Well ... not exactly.

The bank *did* see a good rebound in the Asian side of the business (which is roughly half of the total), and overall loan balances did grow by 4% on a currency-adjusted basis. When you strip out a lot of the noise, though, it looks as though underlying revenue was actually down by at least 10%, costs were up around 5%, and much of the company's "profit growth" was achieved through the loan loss reserves that we have seen from other large banks like Citigroup (NYSE:C) and Bank of America (NYSE:BAC). Now, to be clear, this is not so much an issue of accounting integrity as it is "real earnings"; I argue that earnings growth achieved due to exceptional loan loss reserve releases amidst an uncertain economic environment is not high-quality growth.

The Road Ahead
That being said, it is not hard for me to see HSBC finding a path back to respectable performance relatively quickly. Asia does not seem to be scarred by the banking problems that are afflicting Europe and the United States, although I am concerned about whether China will successfully deflate its own property bubble (Hong Kong alone is about 20% of HSBC's business). In addition, there are plenty of stories bubbling up now about bad municipal loans sitting at Chinese banks.

Still, we are talking about the world's third-largest bank, with offices in more than 80 countries and operations in every permanently inhabited continent. So, unless you think that HSBC is hiding grievously bad loans on its books and/or that the global economy overall is doomed, HSBC will likely, at a minimum, recover in time with an overall global recovery. Here too is where it is important to remember that while the problems in the U.S. and Europe slowed things down in places like Brazil, India and China, underlying growth in those large countries is still quite strong.

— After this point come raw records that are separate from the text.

(** * The semantic response cache of lulu, embedded in Rocq

    The development follows the layout of [src/modules/cache]:

    - [cache-store.js]       : module [Store]
    - [cache-compression.js] : module [Compression]
    - [cache-similarity.js]  : module [Similarity]
    - [cache-stats.js]       : module [Stats]
    - [cache-index.js]       : module [Cache] (the facade)

    and adds the caller of the cache in [src/modules/ai]:

    - [ai-index.js]          : module [AI] ([complete] and its helpers;
                               the two providers are parameters)

    What the cache takes from the platform is modelled next to it:
    [JSMap] (the built-in [Map]), [JSON] ([stringify] and [parse]),
    [JSString] (string methods and the two regular expressions of
    [_normalize]), [Double] (the double-precision arithmetic of the
    scores) and [MD5] (the hash behind [_generateKey]); zlib and
    base64 are parameters of [Compression].

    JavaScript values are a small inductive type, a [Map] is an association
    list in insertion order (iteration order is observable in the source),
    [Date.now()] is read from a clock carried by the state, and exceptions
    are an explicit result type.  The properties follow the modules. *)

From Stdlib Require Import ZArith QArith List String Ascii Bool Arith Lia.
From Stdlib Require Import DecimalString DecimalZ Lqa Qabs.
Import ListNotations.

Set Warnings "-register-all".

Local Open Scope string_scope.
Local Open Scope list_scope.
Local Open Scope Z_scope.

(* ================================================================== *)
(** * JavaScript values *)
(* ================================================================== *)

(** Strings are sequences of code units; the model interprets the code
    units 0..255 (Latin-1).  Numbers stored in values are integers
    (timestamps, lengths) within the safe range, where the arithmetic of
    doubles is exact: the only fractional numbers of the cache are the
    similarity scores and thresholds, which are doubles kept by their
    rational values (see [Double]). *)
Inductive JValue : Type :=
| JUndefined
| JNull
| JBool (b : bool)
| JNum (n : Z)
| JStr (s : string)
| JArr (items : list JValue)
| JObj (fields : list (string * JValue)).

(** Exceptions that the cache code can raise. *)
Inductive JSError : Type :=
| TypeError      (* property of null/undefined, method missing, bad argument *)
| SyntaxError    (* JSON.parse *)
| ZlibError.     (* zlib.gunzip on a corrupt stream *)

Inductive Result (A : Type) : Type :=
| Ok (a : A)
| Throw (e : JSError).
Arguments Ok {A} a.
Arguments Throw {A} e.

Definition bindR {A B : Type} (r : Result A) (k : A -> Result B) : Result B :=
  match r with
  | Ok a => k a
  | Throw e => Throw e
  end.

Notation "x <-- r ;; k" := (bindR r (fun x => k))
  (at level 61, r at next level, right associativity).

(** [!!v] *)
Definition truthy (v : JValue) : bool :=
  match v with
  | JUndefined | JNull => false
  | JBool b => b
  | JNum n => negb (n =? 0)
  | JStr s => negb (String.eqb s EmptyString)
  | JArr _ | JObj _ => true
  end.

(** Association lists: own properties of an object, entries of a [Map]. *)
Fixpoint assoc {V : Type} (k : string) (m : list (string * V)) : option V :=
  match m with
  | [] => None
  | (k', v) :: r => if String.eqb k k' then Some v else assoc k r
  end.

Fixpoint decimal_nat (acc : N) (s : string) : option N :=
  match s with
  | EmptyString => Some acc
  | String c r =>
      let d := N_of_ascii c in
      if ((48 <=? d) && (d <=? 57))%N
      then decimal_nat (acc * 10 + (d - 48))%N r
      else None
  end.

(** A property name is an array index when it is the canonical decimal
    form of an integer below 2^32 - 1. *)
Definition array_index (k : string) : option N :=
  match k with
  | EmptyString => None
  | String "0" EmptyString => Some 0%N
  | String "0" _ => None
  | _ =>
      if (10 <? String.length k)%nat then None
      else match decimal_nat 0%N k with
           | Some n => if (n <? 4294967295)%N then Some n else None
           | None => None
           end
  end.

(** [v[k]] / [v.k] for the property names the cache uses. *)
Definition get_prop (v : JValue) (k : string) : Result JValue :=
  match v with
  | JUndefined | JNull => Throw TypeError
  | JBool _ | JNum _ => Ok JUndefined
  | JStr s =>
      if String.eqb k "length" then Ok (JNum (Z.of_nat (String.length s)))
      else match array_index k with
           | Some i => match String.get (N.to_nat i) s with
                       | Some c => Ok (JStr (String c EmptyString))
                       | None => Ok JUndefined
                       end
           | None => Ok JUndefined
           end
  | JArr l =>
      if String.eqb k "length" then Ok (JNum (Z.of_nat (List.length l)))
      else match array_index k with
           | Some i => Ok (nth (N.to_nat i) l JUndefined)
           | None => Ok JUndefined
           end
  | JObj fs => match assoc k fs with
               | Some x => Ok x
               | None => Ok JUndefined
               end
  end.

(* ================================================================== *)
(** * Map: insertion-ordered association list with unique keys *)
(* ================================================================== *)

Module JSMap.

Section Ops.
Context {V : Type}.
Definition t := list (string * V).

Definition get (k : string) (m : t) : option V := assoc k m.

Definition has (k : string) (m : t) : bool :=
  match assoc k m with Some _ => true | None => false end.

(** [Map.prototype.set]: an existing key keeps its position. *)
Fixpoint set (k : string) (v : V) (m : t) : t :=
  match m with
  | [] => [(k, v)]
  | (k', v') :: r =>
      if String.eqb k k' then (k, v) :: r else (k', v') :: set k v r
  end.

Fixpoint delete (k : string) (m : t) : t :=
  match m with
  | [] => []
  | (k', v') :: r =>
      if String.eqb k k' then r else (k', v') :: delete k r
  end.

Definition keys (m : t) : list string := map fst m.

Definition size (m : t) : nat := List.length m.

(** The representation invariant of a [Map]: one entry per key. *)
Definition wf (m : t) : Prop := NoDup (keys m).
End Ops.
Arguments t : clear implicits.

Section Facts.
Context {V : Type}.
Implicit Types (m : t V) (k : string) (v : V).

Lemma get_in k m v : get k m = Some v -> In (k, v) m.
Proof.
  unfold get. induction m as [|[k' v'] r IH]; simpl; [discriminate|].
  destruct (String.eqb_spec k k') as [->|Hne].
  - intros [= ->]. now left.
  - intros H. right. now apply IH.
Qed.

Lemma get_none_notin k m : get k m = None -> ~ In k (keys m).
Proof.
  unfold get, keys. induction m as [|[k' v'] r IH]; simpl; [tauto|].
  destruct (String.eqb_spec k k') as [->|Hne]; [discriminate|].
  intros H [Heq|Hin]; [congruence|]. now apply IH.
Qed.

Lemma notin_get_none k m : ~ In k (keys m) -> get k m = None.
Proof.
  unfold get, keys. induction m as [|[k' v'] r IH]; simpl; [reflexivity|].
  intros H. destruct (String.eqb_spec k k') as [->|Hne]; [tauto|].
  apply IH. tauto.
Qed.

Lemma in_get k v m : wf m -> In (k, v) m -> get k m = Some v.
Proof.
  unfold wf, get, keys. induction m as [|[k' v'] r IH]; simpl; [tauto|].
  intros Hnd [Heq|Hin]; inversion Hnd as [|? ? Hnotin Hnd']; subst.
  - injection Heq as -> ->. now rewrite String.eqb_refl.
  - destruct (String.eqb_spec k k') as [->|Hne].
    + exfalso. apply Hnotin. now apply (in_map fst) in Hin.
    + now apply IH.
Qed.

Lemma delete_notin k m : ~ In k (keys m) -> delete k m = m.
Proof.
  unfold keys. induction m as [|[k' v'] r IH]; simpl; [reflexivity|].
  intros H. destruct (String.eqb_spec k k') as [->|Hne]; [tauto|].
  f_equal. apply IH. tauto.
Qed.

Lemma keys_delete_incl k m x : In x (keys (delete k m)) -> In x (keys m).
Proof.
  unfold keys. induction m as [|[k' v'] r IH]; simpl; [tauto|].
  destruct (String.eqb_spec k k') as [->|Hne]; simpl; tauto.
Qed.

Lemma wf_delete k m : wf m -> wf (delete k m).
Proof.
  unfold wf. induction m as [|[k' v'] r IH]; simpl; [trivial|].
  intros Hnd. inversion Hnd as [|? ? Hnotin Hnd']; subst.
  destruct (String.eqb_spec k k') as [->|Hne]; [assumption|].
  simpl. constructor; [|now apply IH].
  intros Hin. apply Hnotin. now apply keys_delete_incl in Hin.
Qed.

Lemma get_delete_same k m : wf m -> get k (delete k m) = None.
Proof.
  unfold wf, get. induction m as [|[k' v'] r IH]; simpl; [reflexivity|].
  intros Hnd. inversion Hnd as [|? ? Hnotin Hnd']; subst.
  destruct (String.eqb_spec k k') as [->|Hne].
  - now apply notin_get_none.
  - simpl. destruct (String.eqb_spec k k'); [congruence|]. now apply IH.
Qed.

Lemma get_delete_other k k' m : k <> k' -> get k' (delete k m) = get k' m.
Proof.
  unfold get. intros Hne. induction m as [|[k0 v0] r IH]; simpl; [reflexivity|].
  destruct (String.eqb_spec k k0) as [->|Hne0]; simpl.
  - destruct (String.eqb_spec k' k0); [congruence|reflexivity].
  - destruct (String.eqb_spec k' k0); [reflexivity|apply IH].
Qed.

Lemma keys_set k v m x : In x (keys (set k v m)) <-> x = k \/ In x (keys m).
Proof.
  unfold keys. induction m as [|[k' v'] r IH]; simpl.
  - intuition congruence.
  - destruct (String.eqb_spec k k') as [->|Hne]; simpl.
    + intuition congruence.
    + rewrite IH. intuition congruence.
Qed.

Lemma wf_set k v m : wf m -> wf (set k v m).
Proof.
  unfold wf. induction m as [|[k' v'] r IH]; simpl.
  - intros _. constructor; [simpl; tauto|constructor].
  - intros Hnd. inversion Hnd as [|? ? Hnotin Hnd']; subst.
    destruct (String.eqb_spec k k') as [->|Hne]; simpl.
    + now constructor.
    + constructor; [|now apply IH].
      intros Hin. apply keys_set in Hin. destruct Hin; [congruence|tauto].
Qed.

Lemma get_set_same k v m : get k (set k v m) = Some v.
Proof.
  unfold get. induction m as [|[k' v'] r IH]; simpl.
  - now rewrite String.eqb_refl.
  - destruct (String.eqb_spec k k') as [->|Hne]; simpl.
    + now rewrite String.eqb_refl.
    + destruct (String.eqb_spec k k'); [congruence|apply IH].
Qed.

Lemma get_set_other k k' v m : k <> k' -> get k' (set k v m) = get k' m.
Proof.
  unfold get. intros Hne. induction m as [|[k0 v0] r IH]; simpl.
  - destruct (String.eqb_spec k' k); [congruence|reflexivity].
  - destruct (String.eqb_spec k k0) as [->|Hne0]; simpl.
    + destruct (String.eqb_spec k' k0); [congruence|reflexivity].
    + destruct (String.eqb_spec k' k0); [reflexivity|apply IH].
Qed.
End Facts.

End JSMap.

(* ================================================================== *)
(** * cache-store.js *)
(* ================================================================== *)

Module Store.

(** The object kept in [_store] for a key: [{ value, createdAt, expiresAt }]. *)
Record Entry : Type := mkEntry {
  value : JValue;
  createdAt : Z;
  expiresAt : Z
}.

(** [storeService._store] *)
Definition t := JSMap.t Entry.

(** The entry as the JavaScript object that [get] hands to its caller. *)
Definition entry_object (e : Entry) : JValue :=
  JObj [("value", value e); ("createdAt", JNum (createdAt e));
        ("expiresAt", JNum (expiresAt e))].

(** [set(key, value, ttl)]; [now] is the result of [Date.now()].  The sum
    is the sum of the code as long as [now], [ttl] and [now + ttl] are
    safe integers; statements about [expiresAt] carry that bound. *)
Definition set (now : Z) (key : string) (v : JValue) (ttl : Z) (s : t)
  : bool * t :=
  let expires := now + ttl in
  (true, JSMap.set key (mkEntry v now expires) s).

Likewise, I expect that investors in European banks like Barclays (NYSE:BCS), RBS (NYSE:RBS) and Deutsche Bank (NYSE:DB) will probably feel better after seeing these results, especially with the reported rebound in HSBC's U.K. operations.

The Bottom Line
What I think HSBC investors or watchers should take away from this is that HSBC is doing better, but things are not as good as they look at first blush. Loan activity is recovering, led by Asia, and the company is seeing modest improvements in credit quality. Moreover, the company is in a strong capital position and looks poised to be a stronger hand coming out of this global banking mess.

All of that being said, the stock has had a nice little recovery since the panic around Greece abated. Right now, though, the stock is not quite cheap enough. It is is undervalued, but there are so many banks out there that are even more undervalued that I cannot get all that excited about this one, particularly if investors start getting irritable about earnings quality in the back half of this year. HSBC does have some scarcity value, as there are relatively few easily accessible Asian bank stocks for American investors, but scarcity alone does not make me want to own this today.